Introduction
Miniscrew impants as temporary anchorage devices (TADs) are becoming more popular in orthodontic tretment. Their ease of use allows orthodontists to place them in locations in the mouth that are convenient for orthodontic treatment mechanics. The aims of this study were to evaluate the location of TADs placed during orthodontic treatment and to relate the placement to the surrounding dentoalveolar structures.
Methods
Three-dimensional cone-beam computed tomography scans were taken before and after placement of the TADs over a 6-month period as part of routine clinical protocol. The following parameters were recorded: placement site, length of the TAD in the alveolar bone, amount of contact with the periodontal ligament, and interroot distance between TADs.
Results
Thirty-five TADs (19 in the maxilla, 16 in the mandible) were evaluated. The mean lengths of the TADs in alveolar bone were 5.29 ± 1.39 mm in the maxilla and 4.60 ± 0.86 mm in the mandible. The amounts of contact with the periodontal ligaments were 2.54 ± 0.81 mm (n = 13) in the maxilla and 2.72 ± 0.49 mm (n = 10) in the mandible. The interroot distance measurements were 2.78 ± 0.76 mm (n = 15) and 5.19 ± 4.42 mm (n = 16) in the maxilla and the mandible, respectively. Paired t tests indicated a significant difference in the interroot distance for mandibular teeth.
Conclusions
Three-dimensional cone-beam computed tomography technology allows better visualization of TAD placement. Clinicians can expect 71.2% of the length of the screw section of the TAD to be embedded in the alveolar bone; the percentage is often higher in the maxilla than in the mandible. Of the 35 TADs, 65.2% were in contact with the periodontal ligament. There appears to be more space for TAD placement in the mandible than in the maxilla.
Editor’s summary
Miniscrew implants can be used to provide temporary anchorage to facilitate tooth movement. But how accurately are these implants placed by clinicians who are relatively new to this approach? How much of the implant is actually imbedded in alveolar bone? Is there a difference in available space when placing them in the maxilla vs the mandible? Does cone-beam computed tomography (CBCT) technology allow for better visualization when placing a miniscrew implant? The aim of this study from the University of Texas was to evaluate the location of TADs placed during orthodontic treatment.

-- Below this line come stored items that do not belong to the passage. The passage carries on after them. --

Lemma heap_node_swap_frame s a n c x y z :
  heap_rep s a n -> a c = Some x -> a (c / 2) = Some y ->
  ~ arr_mem a z -> node (heap_node_swap s y x) z = node s z.
Proof.
  intros H Hx Hy Hz.
  rewrite (heap_node_swap_closed s a n c x y H Hx Hy).
  unfold swapped_node.
  rewrite (rep_node _ _ _ H _ _ Hx), (rep_node _ _ _ H _ _ Hy).
  cbn [left right parent].
  assert (z <> x) by (intro; subst z; apply Hz; exists c; exact Hx).
  assert (z <> y) by (intro; subst z; apply Hz; exists (c / 2); exact Hy).
  rewrite (proj2 (Pos.eqb_neq z x)), (proj2 (Pos.eqb_neq z y)) by assumption.
  rewrite !(rep_eqb_out s a n _ z H Hz).
  destruct (ptr_eqb (a (2 * (c / 2))) (Some x));
    rewrite !(rep_eqb_out s a n _ z H Hz); cbn [andb orb];
    destruct (node s z); reflexivity.
Qed.

Lemma arr_mem_dec s a n z :
  heap_rep s a n -> arr_mem a z \/ ~ arr_mem a z.
Proof.
  intro H. pose proof (rep_range _ _ _ H) as R.
  destruct (in_dec Pos.eq_dec z (arr_list a (Z.to_nat n))) as [I|I].
  - left. apply arr_list_in in I. destruct I as (i & _ & E). exists i. exact E.
  - right. intros (i & E). apply I. apply arr_list_in. exists i. split; [|exact E].
    assert (a i <> None) by congruence. apply (rep_dom _ _ _ H) in H0. lia.
Qed.
Definition new_image_of (r : pyval) : pyval :=
  match r with
  | PDict kv =>
      match default (PDict []) (dict_get "dynamodb" kv) with
      | PDict d => default PNone (dict_get "NewImage" d)
      | _ => PNone
      end
  | _ => PNone
  end.

(** An attribute of an image in the attribute-tagged encoding is absent or
    an object such as [{"S": "NEW"}]. *)
Definition tagged (img : pyval) (name : string) : bool :=
  match img with
  | PDict kvs =>
      match dict_get name kvs with
      | None | Some (PDict _) => true
      | Some _ => false
      end
  | _ => false
  end.

(** The string value of an attribute of a tagged image, [PNone] without one. *)
Definition attr_S (img : pyval) (name : string) : pyval :=
  match img with
  | PDict kvs =>
      match dict_get name kvs with
      | Some (PDict a) => default PNone (dict_get "S" a)
      | _ => PNone
      end
  | _ => PNone
  end.

(** The entries the processor has nothing to do for: the event kind is not
    insert/update, or there is no image, or the image (in the tagged
    encoding) has no [orderId] value, or its status is not NEW. *)
Definition irrelevant (r : pyval) : bool :=
  stream_record r &&
  (negb (insert_or_modify r)
   || negb (truthy (new_image_of r))
   || (tagged (new_image_of r) "orderId" && tagged (new_image_of r) "status"
       && (negb (truthy (attr_S (new_image_of r) "orderId"))
           || negb (eq_str (attr_S (new_image_of r) "status") "NEW")))).

(** An element of the failure list: the identifier of an entry with a truthy
    sequence number. *)
Definition failure_item (x : pyval) : Prop :=
  ∃ seq, truthy seq = true ∧ x = PDict [("itemIdentifier", seq)].

(** An insert/update entry whose image is the order [order_id] with status NEW. *)
Definition new_order_entry (r : pyval) (order_id : string) : bool :=
  stream_record r && insert_or_modify r
  && tagged (new_image_of r) "orderId" && tagged (new_image_of r) "status"
  && eq_str (attr_S (new_image_of r) "orderId") order_id
  && negb (String.eqb order_id "")
  && eq_str (attr_S (new_image_of r) "status") "NEW".

(** The order [k] is stored with status NEW. *)
Definition stored_new (w : World) (k : string) : bool :=
  match table w !! k with
  | Some it => eq_str (default PNone (it !! "status")) "NEW"
  | None => false
  end.

(** The order [k] is stored with a status other than NEW. *)
Definition stored_not_new (w : World) (k : string) : bool :=
  match table w !! k with
  | Some it => negb (eq_str (default PNone (it !! "status")) "NEW")
  | None => false
  end.

Section Runs.
Context `{RT : Runtime}.
Variable ttl_days : Z.
Variable topic_arn : string.

(** Every entry of the list is handled without an exception, one after
    the other from world [w]. *)
Fixpoint all_handled (rs : list pyval) (w : World) : Prop :=
  match rs with
  | [] => True
  | r :: rest =>
      match ProcessOrder.process_record topic_arn r w with
      | (Ret _, w') => all_handled rest w'
      | (Raise _, _) => False
      end
  end.

(** The worlds the two handlers can bring about from an empty table,
    whatever requests and batches arrive and whatever the environment
    injects. *)
Inductive reachable : World → Prop :=
  | reach_init tr fs n : reachable (mkWorld ∅ tr fs n)
  | reach_create w event context :
      reachable w → reachable (snd (CreateOrder.handler ttl_days event context w))
  | reach_process w event context :
      reachable w → reachable (snd (ProcessOrder.handler topic_arn event context w))
  | reach_env w fs :
      reachable w → reachable (mkWorld (table w) (trace w) fs (ticks w)).
End Runs.

(** ** A runtime and inputs for the worked examples *)

(** [json.dumps] on the values of the examples, whose strings are printable
    ASCII: the default separators, and a backslash before a quote or a
    backslash. *)
Definition quote_char : string := String (Ascii.ascii_of_nat 34) EmptyString.
Definition backslash : string := String (Ascii.ascii_of_nat 92) EmptyString.

Fixpoint escape (s : string) : string :=
  match s with
  | EmptyString => EmptyString
  | String c rest =>
      if (Ascii.eqb c (Ascii.ascii_of_nat 34) || Ascii.eqb c (Ascii.ascii_of_nat 92))%bool
      then backslash +:+ String c (escape rest)
      else String c (escape rest)
  end.

Definition quoted (s : string) : string := quote_char +:+ escape s +:+ quote_char.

CBCT images were obtained in this teaching clinic on all patients requiring an implant for temporary anchorage over a 6-month period. The implants were self-drilling, self-tapping, polished titanium screws with a tube slot on the head to allow for 3-dimensional control. Thirty-five TADs were placed and evaluated in 18 patients, most in the postrerior regions of the jaws. Some were observed to have contact with the periodontal ligament (PDL) in both the maxilla and the mandible. Additional details are described in the online version of the article.
This study has some weaknesses. The sample used to assess differences in the scores of variables between the maxilla and the mandible was small. It is easy to see in Table I the imbalance in the numbers of miniscrew implants by region; however, data from different regions were pooled for the tests, and this probably affected the results. The small number of implants limited the use of paired sites for analysis.